We measured a few things, used our brains, applied fundamental physical principles, and there was an answer. Of course we were proud of our solution. But we never dreamed it was patentable. In my opinion, it is not patentable. It is just common sense and the proper way to proceed.
Yet now if anybody comes up with the same solution, they will have to pay to apply common sense.
My lunch companion told me that he knows of a large, international mining company that has a division devoted to patenting things mining. They start with what they are doing, and patent the hell out of it. Then they go looking at what other mining companies are doing and rush to the patent office with that idea. Conferences are a great source of things new in mining to go patent.
Then another arm of the patent group watches what other mining companies do, and if they do anything that remotely resembles the patented activity or process, why slap a patent infringement law suite on them.
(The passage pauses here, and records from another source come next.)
Definition getSuccessor (key seq : Z) (c : SimpleCache) : option LedgerObject * SimpleCache :=
  let '(go, c) := getSuccessor_enter seq c in
  if (go : bool) then getSuccessor_lookup key c else (None, c).

Definition getPredecessor (key seq : Z) (c : SimpleCache) : option LedgerObject :=
  if negb (full_ c) then None
  else if negb (seq =? latestSeq_ c) then None
  else match before_lower_bound key (map_ c) with
       | None => None
       | Some (k, e) => Some (mkLedgerObject k (ce_blob e))
       end.

Definition get (key seq : Z) (c : SimpleCache) : option Blob * SimpleCache :=
  if seq >? latestSeq_ c then (None, c)
  else
    let c := with_counters c (objectReqCounter_ c + 1) (objectHitCounter_ c)
               (successorReqCounter_ c) (successorHitCounter_ c) in
    match map_ c !! key with
    | None => (None, c)
    | Some e =>
        if seq <? ce_seq e then (None, c)
        else (Some (ce_blob e),
              with_counters c (objectReqCounter_ c) (objectHitCounter_ c + 1)
                (successorReqCounter_ c) (successorHitCounter_ c))
    end.

Definition setDisabled (c : SimpleCache) : SimpleCache := with_flags c (full_ c) true.

Definition setFull (c : SimpleCache) : SimpleCache :=
  if disabled_ c then c else with_deletes (with_flags c true (disabled_ c)) ∅.

Definition isFull (c : SimpleCache) : bool := full_ c.
Definition cache_size (c : SimpleCache) : nat := size (map_ c).

(** ** Ledger histories and reachable cache states *)

(** [L s] is the ledger state at sequence [s]; objects are never empty. *)
Record history := mkHistory {
  L : Z -> gmap Z Blob;
  s0 : Z;
  s0_pos : 0 < s0;
  L_nonempty : forall s k b, L s !! k = Some b -> b <> [];
  L_valid : forall s k b, L s !! k = Some b -> valid_key k
}.

(** [objs] is the diff of ledger [s]: the changed keys, each once, with the new
    blob, empty for a deleted object. *)
Definition is_diff (h : history) (s : Z) (objs : list LedgerObject) : Prop :=
  NoDup (lo_key <$> objs) /\
  (forall o, o ∈ objs -> L h s !! lo_key o =
     if decide (lo_blob o = []) then None else Some (lo_blob o)) /\
  (forall k, k ∉ (lo_key <$> objs) -> L h s !! k = L h (s - 1) !! k).

(** [objs] are objects of the ledger being loaded in the background. *)
Definition is_page (h : history) (objs : list LedgerObject) : Prop :=
  forall o, o ∈ objs -> L h (s0 h) !! lo_key o = Some (lo_blob o).

(** The sequence the cache's contents are about. *)
Definition current (h : history) (c : SimpleCache) : Z :=
  if latestSeq_ c =? 0 then s0 h else latestSeq_ c.

(** What the two writers and the readers do, with the keys loaded so far. *)
Inductive cache_step (h : history) : SimpleCache * gset Z -> SimpleCache * gset Z -> Prop :=
| step_diff c ld objs s :
    s = current h c + 1 \/ disabled_ c = true -> is_diff h s objs ->
    cache_step h (c, ld) (update objs s false c, ld)
| step_page c ld objs :
    full_ c = false -> is_page h objs ->
    cache_step h (c, ld) (update objs (s0 h) true c, ld ∪ list_to_set (lo_key <$> objs))
| step_full c ld :
    (forall k, is_Some (L h (s0 h) !! k) -> k ∈ ld) ->
    cache_step h (c, ld) (setFull c, ld)
| step_disable c ld : cache_step h (c, ld) (setDisabled c, ld)
| step_get c ld k s : cache_step h (c, ld) ((get k s c).2, ld)
| step_succ c ld k s : cache_step h (c, ld) ((getSuccessor k s c).2, ld).

Definition reach (h : history) (c : SimpleCache) (ld : gset Z) : Prop :=
  rtc (cache_step h) (SimpleCache_init, ∅) (c, ld).

(** ** What an update does at one key *)

(** The part of the state an update of key [k] reads and writes. *)
Definition view (c : SimpleCache) (k : Z) : option CacheEntry * bool :=
  (map_ c !! k, bool_decide (k ∈ deletes_ c)).

Lemma update_obj_frame seq bg c o :
  latestSeq_ (update_obj seq bg c o) = latestSeq_ c /\
  full_ (update_obj seq bg c o) = full_ c /\
  disabled_ (update_obj seq bg c o) = disabled_ c.
Proof. unfold update_obj. repeat case_match; done. Qed.

Lemma update_obj_view_ne seq bg c o k :
  k <> lo_key o -> view (update_obj seq bg c o) k = view c k.
Proof.
  intros Hk. unfold update_obj, view.
  repeat case_match; simpl; rewrite ?lookup_insert_ne, ?lookup_delete_ne by done; try done.
  f_equal. apply bool_decide_ext. set_solver.
Qed.

Lemma foldl_frame seq bg objs c :
  latestSeq_ (foldl (update_obj seq bg) c objs) = latestSeq_ c /\
  full_ (foldl (update_obj seq bg) c objs) = full_ c /\
  disabled_ (foldl (update_obj seq bg) c objs) = disabled_ c.
Proof.
  revert c. induction objs as [|o objs IH]; intros c; simpl; [done|].
  destruct (update_obj_frame seq bg c o) as (? & ? & ?).
  destruct (IH (update_obj seq bg c o)) as (? & ? & ?). split_and!; congruence.
Qed.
I am told that even suppliers to the mining industry are on a patent frenzy and a patent infringement law suite hunt. I am sworn to secrecy on one, but believe me it is an affront to decency.
Patents serve an honorable purpose; those who have a good idea should share in the financial rewards of their inspiration and invention. China may not agree, but that is a particular culture we will never, thankfully, understand or admire. And we should not emulate it.
But for common-old-garden western mining companies to go patent mining is an affront to the norms of mining culture. Maybe the ICMM should act on this for it is one of their members who, I am told, is the most venial perpetrator.
I am not sure if patent mining is a damper on mining innovation. I suspect it is. For mining engineers who should be mining are otherwise distracted by lawyers and indignation. And money is diverted from research and development into the coffers of lawyers and litigation.
I know little of the specifics. My challenge as a blogger is to others to tell us what it happening, expose the villains, and stop an unsavory practice that can only sully mining.


Just take a look at the software and hardware industries, lawsuits going in every single direction for things experienced engineers would consider slightly past trivial.